Um...maybe I'm missing something here, but if all you want is to make a single cup of coffee at a time, why not just use a Melitta single-cup filter cone? They're cheap (cone + 40 filters comes to under $5.00), they're very widely available, and they make a damn fine cup of coffee (assuming, as with any brewing system, that you use good beans, freshly ground). A little messier than a self-contained electric coffeemaker, I'll grant, but still wonderfully simple and straightforward.
posted by Kat Allison at 11:20 AM on February 24, 2004


I second the motion on the single cup filter cone. I use one everyday. We also use a French press (mostly when we need to make coffee for after dinner and mostly, oddly enough, when we are in France) but the cone-paper filter combo makes as good cup a or better. I think Cook's Illustrated recently tested methods of making American style coffee and the Melitta cone came out on top. The equipment even transports easily -- how cool is that. Just add hot water. I can't say anything about it being messy as I find clean-up to be a snap: take out the grounds-filled filter, rinse the cone and when you're done there is no machine left cluttering the counter. (Ideally, you have an electric kettle but a pan on the stove works fine for heating the water. :-) And Kat is right on the ingredients issue: like most things, it helps to start with tasty bits.
posted by Dick Paris at 11:40 AM on February 24, 2004


When I worked in Boston, I had a Keurig engineer as a client. He claimed that the machine was the most robust and dependable machine money could buy, and that the company took a bath on every machine it made, hoping to recover costs on the cups.
posted by trharlan at 12:27 PM on February 24, 2004


Weird, i stumbled into a whole coffee sub-culture I knew nothing about. This site Aboutcoffee.net tells me that these single serving machines are getting more popular. Will "coffee pods" be entering the OED in 5 years?
posted by jeremias at 12:36 PM on February 24, 2004


JollyWanker - if you click the product photo, you'll see that that box is 18 packets (9 cups) which must mean that amazon is selling four of those boxes for $16, or less than 50 cents a cup. ($0.44) which is not bad.

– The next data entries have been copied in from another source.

(** * Plan orchestration engine: a shallow embedding and its properties

    The development follows the Python sources

      - [src/functions/base.py]            (operation registry),
      - [src/models/function_calling.py]   (plan validation, de-duplication),
      - [src/pipeline/query_processor.py]  (plan repair, query processing),
      - [src/pipeline/execution_engine.py] (reference resolution, execution),
      - [src/pipeline/pipeline_manager.py] (orchestration).

    Python values are embedded as a small JSON-like universe; dictionaries
    are insertion-ordered association lists, exceptions are an explicit
    result type, and the outside world (operations, planner, clock) is a
    state threaded through every call that can touch it. *)

From Stdlib Require Import ZArith List String Ascii Bool Lia Arith DecimalString.
From Stdlib Require DecimalNat DecimalFacts.
Import ListNotations.
Local Open Scope list_scope.
Local Open Scope string_scope.

(* ================================================================== *)
(** * Python values, dictionaries and exceptions *)
(* ================================================================== *)

Module Py.

(** The values a plan, a parameter mapping or a call result can hold.
    Floating-point numbers are left out; strings are sequences of code
    points below 256. *)
#[warning="-register-all"]
Inductive value : Type :=
| VNone
| VBool (b : bool)
| VInt (z : Z)
| VStr (s : string)
| VList (l : list value)
| VDict (d : list (string * value)).

(** A [dict] with string keys, in insertion order. *)
Definition dict : Type := list (string * value).

(** ** Exceptions *)

Inductive exn : Type :=
| AttributeError (msg : string)
| TypeError (msg : string)
| KeyError (key : string)
| OperationError (msg : string).

Inductive result (A : Type) : Type :=
| Ok (a : A)
| Raise (e : exn).

Arguments Ok {A} a.
Arguments Raise {A} e.

Definition bind {A B : Type} (m : result A) (k : A -> result B) : result B :=
  match m with
  | Ok a => k a
  | Raise e => Raise e
  end.

Notation "x <- m ;; k" := (bind m (fun x => k))
  (at level 61, m at next level, right associativity).

(** ** Insertion-ordered association lists *)

Section Assoc.
Context {A : Type}.

Fixpoint assoc_get (k : string) (l : list (string * A)) : option A :=
  match l with
  | [] => None
  | (k', v) :: rest => if String.eqb k k' then Some v else assoc_get k rest
  end.

Definition assoc_mem (k : string) (l : list (string * A)) : bool :=
  match assoc_get k l with Some _ => true | None => false end.
(** * BOLT: a shallow embedding of the router, memory, identity and tool layers

    The Python sources embedded here are [config.py], [memory.py],
    [identity.py], [tools.py] and [brain.py].  Python strings are sequences
    of Unicode code points; integers are unbounded, so token counts and
    budgets live in [Z].  The SQLite tables become lists of rows kept in
    insertion (increasing id) order, except [user_profile], whose
    [UNIQUE(category, key)] constraint makes it a finite map. *)

From Stdlib Require Import ZArith NArith List String Ascii Bool Lia QArith DecimalString.
From stdpp Require Import gmap list sorting.
Import ListNotations.

Local Open Scope Z_scope.

(** ** Python strings *)

Module PyStr.

(** A [str] is a list of code points. *)
Definition char := N.
Definition str := list char.

(** A literal of the source, written as a Rocq string of ASCII bytes. *)
Definition lit (s : string) : str :=
  map N_of_ascii (list_ascii_of_string s).

Definition char_eqb : char -> char -> bool := N.eqb.

Fixpoint str_eqb (a b : str) : bool :=
  match a, b with
  | [], [] => true
  | x :: a', y :: b' => char_eqb x y && str_eqb a' b'
  | _, _ => false
  end.

(** [len(s)] *)
Definition len (s : str) : Z := Z.of_nat (length s).

(** [s[:n]] for a non-negative constant [n] *)
Definition slice_to (n : nat) (s : str) : str := firstn n s.

(** [s.startswith(p)] *)
Fixpoint startswith (p s : str) : bool :=
  match p, s with
  | [], _ => true
  | x :: p', y :: s' => char_eqb x y && startswith p' s'
  | _ :: _, [] => false
  end.

(** The remainder of [s] after the prefix [p], when [s] starts with [p]. *)
Fixpoint strip_prefix (p s : str) : option str :=
  match p, s with
  | [], _ => Some s
  | x :: p', y :: s' => if char_eqb x y then strip_prefix p' s' else None
  | _ :: _, [] => None
  end.

(** [needle in hay] *)
Fixpoint contains (needle hay : str) : bool :=
  startswith needle hay ||
  match hay with
  | [] => false
  | _ :: hay' => contains needle hay'
  end.

(** [str.isspace] on one code point, the class behind [str.strip()] and
    the [\s] of a [str] pattern. *)
Definition is_space (c : char) : bool :=
  ((9 <=? c) && (c <=? 13) || (28 <=? c) && (c <=? 32)
   || (c =? 133) || (c =? 160) || (c =? 5760)
   || (8192 <=? c) && (c <=? 8202)
   || (c =? 8232) || (c =? 8233) || (c =? 8239) || (c =? 8287)
   || (c =? 12288))%N.
(** * A users-and-posts REST service: handlers, validation and store

    Shallow embedding of [src/app.js]: an Express application whose seven
    routes validate the request body (express-validator), issue one or two
    calls to the ORM client (Prisma) and answer with a JSON document.

    - [Json]      : JSON documents, as the handlers build them.
    - [Validator] : validation chains, [validationResult] and [mapped].
    - [Prisma]    : the store, the calls the handlers make on the client, and
                    the monad (state, exceptions, call log) they run in.
    - [App]       : [userValidationRules], [postValidationRules],
                    [checkForErrors], the seven handlers and the routing.

    The properties of the service follow the definitions. *)

From Stdlib Require Import String Ascii List Bool ZArith Lia Arith.
From Stdlib Require Import Sorting.Sorted Sorting.Permutation.
From Stdlib Require Import DecimalString.
Import ListNotations.

Local Open Scope string_scope.
Local Open Scope list_scope.

(* ------------------------------------------------------------------ *)
(** ** JSON documents *)

Module Json.

#[local] Set Warnings "-register-all".

Inductive json : Type :=
| JNull
| JBool (b : bool)
| JNum (z : Z)
| JStr (s : string)
| JArr (items : list json)
| JObj (props : list (string * json)).

(** Property access [o.k] on an object literal; [None] is [undefined]. *)
Fixpoint assoc {V : Type} (k : string) (props : list (string * V)) : option V :=
  match props with
  | [] => None
  | (k', v) :: rest => if String.eqb k k' then Some v else assoc k rest
  end.

Definition field (k : string) (j : json) : option json :=
  match j with
  | JObj props => assoc k props
  | _ => None
  end.

Definition has_field (k : string) (j : json) : bool :=
  match field k j with Some _ => true | None => false end.

Definition is_bool (j : json) : bool :=
  match j with JBool _ => true | _ => false end.

Definition has_bool_field (k : string) (j : json) : bool :=
  match field k j with Some v => is_bool v | None => false end.

(** A string-to-string object, such as [errors.mapped()] with the
    message-only formatter, or a thrown literal [{ k: msg }]. *)
Definition of_messages (m : list (string * string)) : json :=
  JObj (map (fun km => (fst km, JStr (snd km))) m).

End Json.
Import Json.

(* ------------------------------------------------------------------ *)
(** ** Request bodies and validation chains *)

Module Validator.

(** The validator library is a dependency, not part of the sources.  Its
    standard validators work on text: a field holds a string or is absent,
    and every validator looks at the text of the field, where an absent
    field reads as the empty string.  [isIn] reads the listed values the
    same way, so a listed [undefined] is the empty string too. *)

(** [req.body] after [express.json()]: the properties the handlers read are
    strings; a property that is not there reads as [undefined] ([None]). *)
Definition body := list (string * string).

Definition prop (k : string) (b : body) : option string := assoc k b.

(** The string a validator looks at: an absent value counts as empty. *)
Definition text (v : option string) : string :=
  match v with Some s => s | None => "" end.

(** One link of a chain: a standard validator and its [withMessage]. *)
Record rule : Type := mkRule {
  check : option string -> bool;
  msg : string
}.

(** [body(param). ... ] : the field and its validators, in order. *)
Record chain : Type := mkChain {
  param : string;
  rules : list rule
}.

(** [.isLength({ min: 1 })] *)
Definition isLength_min1 (v : option string) : bool :=
  (1 <=? String.length (text v))%nat.

(** [.isEmail()], over the shape test of the validator library. *)
Definition isEmail (shape : string -> bool) (v : option string) : bool :=
  shape (text v).

(** [.isIn(values)]: the text of the field is one of the listed values,
    read as text. *)
Definition isIn (values : list (option string)) (v : option string) : bool :=
  existsb (String.eqb (text v)) (map text values).

(** Every validator of a chain runs; each one that fails records an error
    for the chain's field, in order. *)
Definition run_chain (b : body) (c : chain) : list (string * string) :=
  flat_map
    (fun r => if check r (prop (param c) b) then [] else [(param c, msg r)])
    (rules c).

(** [validationResult(req)] with [formatter: (err) => err.msg]: the errors
    of all chains of the route, in order, as (field, message). *)
Definition validationResult (cs : list chain) (b : body) : list (string * string) :=
  flat_map (run_chain b) cs.

Definition isEmpty (errors : list (string * string)) : bool :=
  match errors with [] => true | _ => false end.

(** [errors.mapped()]: the first error of each field. *)
Definition mapped_step (acc : list (string * string)) (e : string * string)
  : list (string * string) :=
  match assoc (fst e) acc with
  | Some _ => acc
  | None => acc ++ [e]
  end.

Definition mapped (errors : list (string * string)) : list (string * string) :=
  fold_left mapped_step errors [].

End Validator.
Import Validator.

(* ------------------------------------------------------------------ *)
(** ** The ORM client and its store *)

Module Prisma.

(** The client is generated from the schema and is not part of the sources.
    Its calls are given the behaviour their arguments and the data model
    state: unique emails and identifiers, roles of the enumeration, posts
    that belong to an existing user; [findFirst] answers [null] when nothing
    matches, while [update], [delete] and [connect] reject. *)

Inductive Role : Type := USER | ADMIN | SUPERUSER.

Definition role_name (r : Role) : string :=
  match r with USER => "USER" | ADMIN => "ADMIN" | SUPERUSER => "SUPERUSER" end.

Definition role_of_string (s : string) : option Role :=
  if String.eqb s "USER" then Some USER
  else if String.eqb s "ADMIN" then Some ADMIN
  else if String.eqb s "SUPERUSER" then Some SUPERUSER
  else None.

(** Modelled from the spec: the schema of the two entities
    (prisma/schema.prisma) is not among the sources.  A user has an
    identifier, a name, a unique email, a role of the enumeration or unset,
    and a creation timestamp; a post has an identifier, a title, a body, a
    creation timestamp and the user it belongs to. *)
Record User : Type := mkUser {
  u_uuid : string;
  u_name : string;
  u_email : string;
  u_role : option Role;
  u_createdAt : Z
}.

Record Post : Type := mkPost {
  p_uuid : string;
  p_title : string;
  p_body : string;
  p_createdAt : Z;
  p_userUuid : string
}.

(** The database: both tables in insertion order, the source of [now()]
    and the counter behind generated identifiers. *)
Record store : Type := mkStore {
  users : list User;
  posts : list Post;
  clock : Z;
  serial : nat
}.

Inductive call : Type :=
| UserFindFirst | UserCreate | UserFindMany | UserUpdate | UserDelete
| PostCreate | PostFindMany.

(** What a call on the client rejects with. *)
Inductive prisma_error : Type :=
| Unreachable
| UniqueConstraint (target : string)
| ForeignKeyConstraint
| RecordNotFound
| InvalidArguments.

(** What a [catch] clause can receive: an object literal thrown by the
    handler itself ([throw { k: m }]) or an error of the client. *)
Inductive thrown : Type :=
| Literal (k m : string)
| ClientError (e : prisma_error).

(** The client as the process sees it: the database, whether each coming
    call reaches it ([true] is a call that fails to), the calls made so far,
    and the properties its error objects show when they are serialised. *)
Record world : Type := mkWorld {
  db : store;
  faults : list bool;
  calls : list call;
  error_props : prisma_error -> list (string * json)
}.

Inductive outcome (A : Type) : Type :=
| Resolved (a : A)
| Rejected (e : thrown).
Arguments Resolved {A} a.
Arguments Rejected {A} e.

(** Computations of a handler: they read and write the world and may
    throw. *)
Definition M (A : Type) : Type := world -> outcome A * world.

Definition ret {A} (a : A) : M A := fun w => (Resolved a, w).

Definition throw {A} (e : thrown) : M A := fun w => (Rejected e, w).

Definition bind {A B} (c : M A) (k : A -> M B) : M B :=
  fun w =>
    match c w with
    | (Resolved a, w') => k a w'
    | (Rejected e, w') => (Rejected e, w')
    end.

(** [try { c } catch (error) { h error }] *)
Definition try_catch {A} (c : M A) (h : thrown -> M A) : M A :=
  fun w =>
    match c w with
    | (Resolved a, w') => (Resolved a, w')
    | (Rejected e, w') => h e w'
    end.

(** One awaited call on the client: it is logged, it consumes the next
    fault, and unless that fault strikes it runs the query on the store. *)
Definition query {A} (c : call) (q : store -> outcome A * store) : M A :=
  fun w =>
    let reached := negb (hd false (faults w)) in
    let w1 := mkWorld (db w) (tl (faults w)) (calls w ++ [c]) (error_props w) in
    if reached then
      let (r, s) := q (db w) in (r, mkWorld s (faults w1) (calls w1) (error_props w))
    else (Rejected (ClientError Unreachable), w1).

(** *** Queries on users *)

(** [where: { uuid, email }]; a field left [undefined] does not filter. *)
Record user_where : Type := mkWhere {
  w_uuid : option string;
  w_email : option string
}.

Definition filter_ok (f : option string) (actual : string) : bool :=
  match f with Some x => String.eqb x actual | None => true end.

Definition matches (wh : user_where) (u : User) : bool :=
  filter_ok (w_uuid wh) (u_uuid u) && filter_ok (w_email wh) (u_email u).

Definition by_uuid (id : string) : user_where := mkWhere (Some id) None.
Lemma top_down_loop k : forall (m : Machine A I),
  (k < length (levels (self m)))%nat ->
  for_each (rev (seq 0 k)) pass_goal_down m =
    mkOut (Ret tt)
      (with_self (set_levels (pass_down_from k (levels (self m))) (self m)) m)
      (pass_down_events k (levels (self m))).
Proof.
  induction k as [|k IH]; intros m Hk.
  - cbn. unfold ret, with_self. rewrite set_levels_same. by destruct m.
  - rewrite seq_S, rev_app_distr. cbn [rev app for_each plus].
    destruct (lookup_lt_is_Some_2 (levels (self m)) k) as [level Hl]; [lia|].
    destruct (lookup_lt_is_Some_2 (levels (self m)) (k + 1)) as [above Ha]; [lia|].
    unfold bind at 1. rewrite (pass_goal_down_in_range m k level above Hl Ha).
    cbn [res final emitted].
    rewrite IH by (cbn; rewrite length_insert; lia).
    cbn. rewrite Ha, Hl. reflexivity.
Qed.

Lemma bottom_up_length ls : forall i ea r s,
  length (bottom_up i ls ea r s).1.1 = length ls.
Proof.
  induction ls as [|l ls IH]; intros i ea r s; cbn; [done|].
  destruct (Level_step l ea r s) as [l' sa].
  specialize (IH (S i) sa r s).
  destruct (bottom_up (S i) ls sa r s) as [[rest' out] evs]. cbn in *. lia.
Qed.

Lemma pass_down_from_lookup k : forall (ls : list (Level I)) i,
  (k < length ls)%nat ->
  pass_down_from k ls !! i =
    if decide (i < k)%nat then
      match ls !! S i, ls !! i with
      | Some above, Some level =>
          Some (set_sequence_goals (element_goals above) level)
      | _, _ => None
      end
    else ls !! i.
Proof.
  induction k as [|k IH]; intros ls i Hk.
  - cbn. case_decide; [lia|done].
  - cbn [pass_down_from].
    destruct (lookup_lt_is_Some_2 ls k) as [level Hl]; [lia|].
    destruct (lookup_lt_is_Some_2 ls (k + 1)) as [above Ha]; [lia|].
    rewrite Ha, Hl. rewrite IH by (rewrite length_insert; lia).
    replace (k + 1)%nat with (S k) in Ha by lia.
    destruct (decide (i < k)%nat) as [Hik|Hik].
    + rewrite decide_True by lia.
      rewrite (list_lookup_insert_ne _ k i) by lia.
      destruct (decide (S i = k)) as [->|Hne].
      * rewrite list_lookup_insert_eq by lia. rewrite Hl. 
        destruct (ls !! i); reflexivity.
      * rewrite list_lookup_insert_ne by lia. reflexivity.
    + destruct (decide (i = k)) as [->|Hne].
      * rewrite decide_True by lia. rewrite list_lookup_insert_eq by lia.
        rewrite Ha, Hl. reflexivity.
      * rewrite decide_False by lia. rewrite list_lookup_insert_ne by lia.
        reflexivity.
Qed.

Lemma pass_down_from_top (ls : list (Level I)) :
  pass_down_from (length ls - 1) ls = goals_from_above ls.
Proof.
  destruct ls as [|l0 rest]; [reflexivity|].
  apply list_eq. intros i. unfold goals_from_above.
  rewrite list_lookup_imap, pass_down_from_lookup by (cbn; lia).
  cbn [length]. replace (S (length rest) - 1)%nat with (length rest) by lia.
  case_decide as Hi.
  - destruct (lookup_lt_is_Some_2 (l0 :: rest) (S i)) as [above Ha]; [cbn; lia|].
    destruct (lookup_lt_is_Some_2 (l0 :: rest) i) as [level Hl]; [cbn; lia|].
    rewrite Ha, Hl. reflexivity.
  - destruct ((l0 :: rest) !! i) as [level|] eqn:Hl; [|reflexivity].
    apply lookup_lt_Some in Hl. cbn in Hl.
    rewrite (lookup_ge_None_2 (l0 :: rest) (S i)) by (cbn; lia). reflexivity.
Qed.


Lemma prepend_nil {X} (o : Out A I X) : prepend [] o = o.
Proof. by destruct o. Qed.

Lemma prepend_prepend {X} evs evs' (o : Out A I X) :
  prepend evs (prepend evs' o) = prepend (evs ++ evs') o.
Proof. unfold prepend. cbn. by rewrite app_assoc. Qed.

Lemma bind_returns {X Y} (c : M A I X) (k : X -> M A I Y) m x m' evs :
  c m = mkOut (Ret x) m' evs -> bind c k m = prepend evs (k x m').
Proof. intros E. unfold bind. rewrite E. reflexivity. Qed.

Lemma bind_raises {X Y} (c : M A I X) (k : X -> M A I Y) m e m' evs :
  c m = mkOut (Raise e) m' evs -> bind c k m = mkOut (Raise e) m' evs.
Proof. intros E. unfold bind. rewrite E. reflexivity. Qed.

Lemma bind_modify_self {Y} f (k : unit -> M A I Y) m :
  bind (modify_self f) k m = k tt (with_self (f (self m)) m).
Proof. erewrite bind_returns by reflexivity. apply prepend_nil. Qed.

Lemma bind_get_self {Y} (k : Brain A I -> M A I Y) m :
  bind get_self k m = k (self m) m.
Proof. erewrite bind_returns by reflexivity. apply prepend_nil. Qed.

Lemma bind_emit_all {Y} evs (k : unit -> M A I Y) m :
  bind (emit_all evs) k m = prepend evs (k tt m).
Proof. by erewrite bind_returns. Qed.

Lemma bind_print {Y} msg (k : unit -> M A I Y) m :
  bind (print msg) k m = prepend [EvPrint msg] (k tt m).
Proof. by erewrite bind_returns. Qed.

Lemma bind_lift {X Y} (r : result X) (k : X -> M A I Y) m :
  bind (lift r) k m =
    match r with Ret x => k x m | Raise e => mkOut (Raise e) m [] end.
Proof.
  destruct r.
  - erewrite bind_returns by reflexivity. apply prepend_nil.
  - by erewrite bind_raises.
Qed.

Lemma goals_from_above_head (l0 : Level I) rest :
  exists l0' rest', goals_from_above (l0 :: rest) = l0' :: rest'
    /\ element_goals l0' = element_goals l0.
Proof.
  unfold goals_from_above. cbn. eexists _, _. split; [reflexivity|].
  destruct rest; reflexivity.
Qed.

Ltac fields :=
  cbn [with_self self files pending set_timestep set_affect set_levels
       set_actions levels actions satisfaction affect timestep
       backup_interval num_sensors num_actions name log_dir
       pickle_filename fst snd] in *.
Lemma removeSkippedColumns_spec_witness :
  removeSkippedColumns "NULL" ["c1"; "c2"; "c3"] ["a"; "b"; "c"]
    [COL_TEXT; COL_SKIP; COL_NUMERIC] = Some (["c1"; "c3"], ["a"; "c"]) /\
  (kept ["c1"; "c2"; "c3"] ["a"; "b"; "c"] [COL_TEXT; COL_SKIP; COL_NUMERIC]).*2
    = [COL_TEXT; COL_NUMERIC] /\
  length (kept ["c1"; "c2"; "c3"] ["a"; "b"; "c"] [COL_TEXT; COL_SKIP; COL_NUMERIC])
    = 2%nat.
Proof.
  apply (removeSkippedColumns_spec "NULL" ["c1"; "c2"; "c3"] ["a"; "b"; "c"]
           [COL_TEXT; COL_SKIP; COL_NUMERIC]); reflexivity.
Defined.

(** With a vector of names or of types shorter than the list of columns the
    loops read past its end. *)
Example removeSkippedColumns_short_names :
  removeSkippedColumns "NULL" ["c1"; "c2"] ["a"] [COL_TEXT; COL_DATE] = None.
Proof. reflexivity. Qed.

Example removeSkippedColumns_all_skipped :
  removeSkippedColumns "NULL" ["c1"; "c2"] ["a"; "b"] [COL_SKIP; COL_SKIP]
    = Some ([], []).
Proof. reflexivity. Qed.


(** * Further properties *)

(** ** The cast, once more *)

(** The cast loses nothing and reaches exactly the four column types that
    a cell can have: no cell type is cast to [COL_LIST] or [COL_SKIP]. *)
Theorem as_ColType_embedding :
  (forall c1 c2 : CellType, as_ColType c1 = as_ColType c2 -> c1 = c2) /\
  (forall t : ColType,
      (exists c : CellType, as_ColType c = t) <-> t <> COL_LIST /\ t <> COL_SKIP).
Proof.
  split.
  - intros [] []; cbn; intros H; try reflexivity; discriminate H.
  - intros t. split.
    + intros [[] <-]; split; discriminate.
    + intros [Hlist Hskip]. destruct t; try contradiction.
      * now exists CELL_BLANK.
      * now exists CELL_DATE.
      * now exists CELL_NUMERIC.
      * now exists CELL_TEXT.
Qed.
(** Claim C3.  Loading the same persisted record a second time, with the
    state that the first load produced as the live state, leaves the
    session state as the first load left it; and so does the merge on its
    own, for every pair of mappings. *)
Theorem session_state_merge_idempotent session st :
  session_state
    (self (load_workflow_session session
             (load_workflow_session session st).2).2) =
  session_state (self (load_workflow_session session st).2) ∧
  ∀ persisted live,
    merge_dictionaries persisted (merge_dictionaries persisted live) =
    merge_dictionaries persisted live.
Proof.
  split; [|apply merge_dictionaries_idem].
  rewrite !load_workflow_session_state. unfold loaded_state.
  destruct (session_state_from_db session) as [p|] eqn:Hp; [|done].
  assert (Hne : nonempty p = true).
  { unfold session_state_from_db in Hp. repeat case_match; congruence. }
  destruct (nonempty (session_state (self st))) eqn:Hl.
  - rewrite nonempty_merge by done. apply merge_dictionaries_idem.
  - rewrite Hne. apply merge_dictionaries_diag.
Qed.

(** *** Loading a session with a storage *)

(** Holds across everything that assigns neither the cached record nor
    the storage and makes no storage call. *)
Definition keeps_record (st st' : State) : Prop :=
  workflow_session (self st') = workflow_session (self st) ∧
  storage (self st') = storage (self st) ∧
  storage_io (trace st') = storage_io (trace st).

We have a K-Cup based machine at work, it produces a decent cup of coffee, and its convient, but nothing to write home about.
posted by Davidicus at 6:15 PM on February 24, 2004


The cold process brewing deal looked interesting, so I googled around, and found a guy who claims that you can take three quarters of a pound of coffee and combine it with decent water in a 2 liter soda bottle.

Yes, that should work just fine for toddy. The container doesn't matter. Put coffee & H20 together in aprox 1#-1 gallon ratio and allow to sit overnight (minimum 12, max 24 hrs); strain. If you like, experiment with grind (fine to course), setting time and amounts of coffee/water till you get the toddy you want. Mega-caffeine.

Then combine the toddy with milk or soy milk (cream is optional) and chocolate syrup for a better "cafe mocha" than you'll ever get with espresso.